How to complete this task » Write out the records word for word.

Saved entries »
-*-*-
Definition generate_workflow (incident_data : dict) : res (list WorkflowStep) :=
  let indicators := get incident_data "indicators" (Dict []) in
  compromised_accounts ← get_attr indicators "compromised_accounts" (List []);
  source_ip ← get_attr indicators "source_ip" None_;
  let affected_systems := get incident_data "affected_systems" (List []) in
  n_accounts ← len compromised_accounts;
  Ok [
    (* Immediate containment *)
    new_step "CRED_001" "Disable Compromised Accounts"
      "Immediately disable all compromised user accounts"
      "disable_accounts"
      [("accounts", compromised_accounts); ("revoke_sessions", Bool true);
       ("revoke_tokens", Bool true)]
      None 5 true;
    new_step "CRED_002" "Block Attack Source"
      "Block the source IP of the credential attack"
      "block_ips"
      [("ip_list", if truthy source_ip then List [source_ip] else List []);
       ("rule_type", Str "credential_attack_block"); ("duration_hours", Int 24)]
      None 3 true;
    (* Security assessment *)
    new_step "CRED_003" "Assess Privilege Escalation"
      "Check for unauthorized privilege escalations"
      "privilege_audit"
      [("accounts", compromised_accounts); ("check_group_memberships", Bool true);
       ("check_permissions", Bool true); ("compare_baseline", Bool true)]
      None 20 false;
    new_step "CRED_004" "Review Authentication Logs"
      "Analyze authentication logs for attack patterns"
      "log_analysis"
      [("log_sources", strs ["domain_controller"; "vpn"; "web_applications"]);
       ("time_range_hours", Int 72); ("failed_login_threshold", Int 10)]
      None 30 false;
    new_step "CRED_005" "Lateral Movement Detection"
      "Check for signs of lateral movement"
      "lateral_movement_analysis"
      [("source_systems", affected_systems); ("check_rdp_sessions", Bool true);
       ("check_smb_access", Bool true); ("check_powershell_activity", Bool true)]
      (Some ["CRED_004"]) 45 false;
    (* Recovery actions *)
    new_step "CRED_006" "Force Password Reset"
      "Force password reset for all potentially affected accounts"
      "password_reset"
      [("scope", Str (if (5 <? n_accounts)%Z then "organization_wide" else "targeted"));
       ("require_mfa_setup", Bool true); ("minimum_complexity", Str "high")]
      (Some ["CRED_003"]) 60 false;
    new_step "CRED_007" "Rebuild Compromised Systems"
      "Rebuild systems with administrative access"
      "system_rebuild"
      [("systems", affected_systems); ("backup_data", Bool true);
       ("security_hardening", Bool true)]
      (Some ["CRED_005"]) 180 false
  ].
-*-*-
Finished task »
Definition generate_workflow (incident_data : dict) : res (list WorkflowStep) :=
  let indicators := get incident_data "indicators" (Dict []) in
  compromised_accounts ← get_attr indicators "compromised_accounts" (List []);
  source_ip ← get_attr indicators "source_ip" None_;
  let affected_systems := get incident_data "affected_systems" (List []) in
  n_accounts ← len compromised_accounts;
  Ok [
    (* Immediate containment *)
    new_step "CRED_001" "Disable Compromised Accounts"
      "Immediately disable all compromised user accounts"
      "disable_accounts"
      [("accounts", compromised_accounts); ("revoke_sessions", Bool true);
       ("revoke_tokens", Bool true)]
      None 5 true;
    new_step "CRED_002" "Block Attack Source"
      "Block the source IP of the credential attack"
      "block_ips"
      [("ip_list", if truthy source_ip then List [source_ip] else List []);
       ("rule_type", Str "credential_attack_block"); ("duration_hours", Int 24)]
      None 3 true;
    (* Security assessment *)
    new_step "CRED_003" "Assess Privilege Escalation"
      "Check for unauthorized privilege escalations"
      "privilege_audit"
      [("accounts", compromised_accounts); ("check_group_memberships", Bool true);
       ("check_permissions", Bool true); ("compare_baseline", Bool true)]
      None 20 false;
    new_step "CRED_004" "Review Authentication Logs"
      "Analyze authentication logs for attack patterns"
      "log_analysis"
      [("log_sources", strs ["domain_controller"; "vpn"; "web_applications"]);
       ("time_range_hours", Int 72); ("failed_login_threshold", Int 10)]
      None 30 false;
    new_step "CRED_005" "Lateral Movement Detection"
      "Check for signs of lateral movement"
      "lateral_movement_analysis"
      [("source_systems", affected_systems); ("check_rdp_sessions", Bool true);
       ("check_smb_access", Bool true); ("check_powershell_activity", Bool true)]
      (Some ["CRED_004"]) 45 false;
    (* Recovery actions *)
    new_step "CRED_006" "Force Password Reset"
      "Force password reset for all potentially affected accounts"
      "password_reset"
      [("scope", Str (if (5 <? n_accounts)%Z then "organization_wide" else "targeted"));
       ("require_mfa_setup", Bool true); ("minimum_complexity", Str "high")]
      (Some ["CRED_003"]) 60 false;
    new_step "CRED_007" "Rebuild Compromised Systems"
      "Rebuild systems with administrative access"
      "system_rebuild"
      [("systems", affected_systems); ("backup_data", Bool true);
       ("security_hardening", Bool true)]
      (Some ["CRED_005"]) 180 false
  ].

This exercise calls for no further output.